Collyweston slate can be seen on the roofs of buildings across the area, and must be preserved on listed buildings and in conservation areas. Famous buildings with Collyweston slate roofs include colleges in Cambridge and Oxford, the Guildhall in London and Croyland Abbey in Wellingborough.

While district councillors supported the plan to reopen the mine, Collyweston parish councillors were not so keen. They submitted a lengthy objection to the proposal.

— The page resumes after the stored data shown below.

Lemma off_apart i j :
  block_of i = block_of j -> i <> j -> off_of i + size <= off_of j \/ off_of j + size <= off_of i.
Proof.
  destruct Hper as (Hp & Hs & Hz). unfold block_of, off_of. intros Hb Hne.
  pose proof (Z.div_mod i per ltac:(lia)). pose proof (Z.div_mod j per ltac:(lia)).
  assert (i / per = j / per) as Hq by lia. rewrite Hq in *.
  assert (i mod per <> j mod per) by lia. nia.
Qed.

Lemma block_mono i j : i <= j -> block_of i <= block_of j.
Proof. intros Hij. unfold block_of. destruct Hper as (Hp & _). pose proof (Z.div_le_mono i j per Hp Hij). lia. Qed.

Lemma filling_S i : 0 <= i -> filling (i + 1) = block_of i.
Proof.
  intros Hi. unfold filling, block_of. replace (i + 1 - 1) with i by lia.
  destruct Hper as (Hp & _). pose proof (Z.div_pos i per Hi Hp). lia.
Qed.

(** After item [i], item [i + 1] is the next of the block or the first of the next one. *)
Lemma item_next i :
  0 <= i ->
  (off_of i + out_size < kBlockSize /\ off_of (i + 1) = off_of i + out_size /\ block_of (i + 1) = block_of i) \/
  (off_of i + out_size = kBlockSize /\ off_of (i + 1) = 0 /\ block_of (i + 1) = block_of i + 1).
Proof.
  intros Hi. destruct Hper as (Hp & Hs & Hz). unfold off_of, block_of. rewrite <- Hs.
  destruct (div_mod_succ i per Hp Hi) as [(Hm & -> & ->) | (Hm & -> & ->)]; [left | right];
    split_and!; nia.
Qed.

Lemma block_of_ge i : 0 <= i -> start <= block_of i.
Proof. intros Hi. unfold block_of. destruct Hper as (Hp & _). pose proof (Z.div_pos i per Hi Hp). lia. Qed.
(** The string in block [b]. *)
Lemma block_string s m p b :
  holds s m -> at_block s m p b -> 0 ∈ C b ->
  cstr (block_reader p s) 0 (c_string (C b)) /\ (length (c_string (C b)) < 1024)%nat.
Proof.
  clear Hfuel. intros Hh Hat Hz. pose proof (length_C _ _ _ _ b Hh) as Hlen. split.
  - apply c_string_cstr; [done | done |]. intros i x Hx. pose proof (lookup_lt_Some _ _ _ Hx).
    unfold block_reader. rewrite (get_ok _ _ _ _ _ _ _ _ Hh Hat) by (unfold kBlockSize; lia). cbn [obind].
    rewrite (drop_S _ x (Z.to_nat (0 + Z.of_nat i))) by (rewrite <- Hx; f_equal; lia).
    change (Z.to_nat 1) with 1%nat. cbn [firstn]. rewrite take_0. cbn [le_decode]. f_equal. lia.
  - apply c_string_short. by rewrite take_ge by lia.
Qed.

(** The new text and size: the block of the first zone is rewritten, and put on the disk. *)
Lemma write_hello s m p n ino c :
  let b := zone_of C ino 0 in
  holds s m -> at_block s m p b -> lget (g_inode_table s) n = Some ino -> Forall byte_ok ino -> (32 <= length ino)%nat ->
  exists s' m',
    (let! s := block_put p 0 hello_world s in
     let! s := set_size n 12 s in
     let! nd := inode_at n s in
     let! z := i_zone nd 0 in
     let! '(_, s) := write_block fuel dev z s in Ok (s, c)) = Ok (s', c) /\
    safe uncache_addr s' m' /\ resized s s' n /\ flushed s' m' b /\
    forall b', view s' m' b' = if decide (b' = b) then rewritten (C b) else C b'.
Proof.
  intros b Hh Hat Hn HF Hl. assert (Hb : 0 <= b < 65536) by (exact (field_range 14 2 ino HF)).
  pose proof (length_C _ _ _ _ b Hh) as HlenC. destruct Hh as [Hs HvC].
  destruct (block_put_any fuel dev uncache_addr s m p b 0 hello_world Hs Hat)
    as (s2 & m2 & buf & -> & Hm2 & Hat2 & Hput & Hbuf & _); [done | by vm_compute |]. cbn [obind].
  rewrite HvC in Hput. change (Z.to_nat 0) with 0%nat in Hput. rewrite put_bytes_in in Hput by (rewrite HlenC; vm_compute; lia).
  injection Hput as Hput. pose proof (mv_vars _ _ _ _ _ _ Hm2) as (Hsb2 & Htb2 & Hi2 & Hzm2).
  destruct (set_size_ok s2 n ino) as (s3 & -> & Hres & Hca & Hdi); [by rewrite Htb2 | done |]. cbn [obind].
  destruct (resized_inode _ _ _ _ Hres ltac:(by rewrite Htb2) Hl) as (ino' & Hn' & _ & _ & Hdrop).
  unfold inode_at. rewrite Hn'. cbn [or_fault obind]. unfold i_zone.
  rewrite decide_True by lia. cbn [obind]. change (14 + 2 * Z.to_nat 0)%nat with 14%nat.
  replace (field 14 2 ino') with b.
  2: { unfold b, zone_of. cbn [Z.ltb Z.compare]. change (14 + 2 * Z.to_nat 0)%nat with 14%nat.
       rewrite (field_drop 8 14 2 ino), (field_drop 8 14 2 ino'), Hdrop by lia. done. }
  assert (Hs3 : safe uncache_addr s3 m2) by (destruct (mv_safe _ _ _ _ _ _ Hm2); split; rewrite ?Hca, ?Hdi; done).
  assert (Hv3 : forall b', view s3 m2 b' = view s2 m2 b') by (intros b'; unfold view; by rewrite Hdi).
  destruct (write_block_any fuel dev uncache_addr Hfuel Hdev s3 m2 b Hs3)
    as (r & s4 & -> & Hm4 & Hd4); [unfold block_ok; lia |]. cbn [obind].
  destruct (Hd4 (at_in _ _ _ _ Hat2)) as [_ Hdisk]. pose proof (moved_no_view _ _ _ _ _ Hm4) as Hv4.
  exists s4, m2. split; [done |]. split; [apply Hm4 |]. split; [| split].
  - pose proof (mv_vars _ _ _ _ _ _ Hm4) as (? & ? & ? & ?). destruct Hres as (ino0 & ? & ? & ? & ? & ?).
    exists ino0. split_and!; congruence.
  - unfold flushed. by rewrite Hv4, Hdisk.
  - intros b'. rewrite Hv4, Hv3. destruct (decide (b' = b)) as [-> | Hne].
    + rewrite Hbuf, <- Hput. done.
    + by rewrite (mv_view _ _ _ _ _ _ Hm2), HvC by congruence.
Qed.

Among councillors’ concerns were an increase in traffic along Slate Drift, putting pedestrians at risk; potential damage to the road itself; vibrations from mechanical equipment disturbing foundations of neighbouring dwellings; noise nuisance; and doubt over the sustainability of the mine.

The council’s objection said: “Collyweston slate is no longer a sustainable building material, and that substitutes like Bradstone will be increasingly called upon to refurbish Collyweston slate roofs, as reclaimed Collyweston slate is becoming a rarity too.”

Responding to these concerns, Mr Smith said : “The reopening of the mine in Collyweston thankfully means this will not be the case. My father Claude Smith set up the business 50 years ago and his grandfather before him mined the slate. I’m delighted that this will allow the unique skill of Collyweston slating to continue and be revitalised.”

The firm hopes to take on apprentices having successfully protected the jobs of the existing slaters.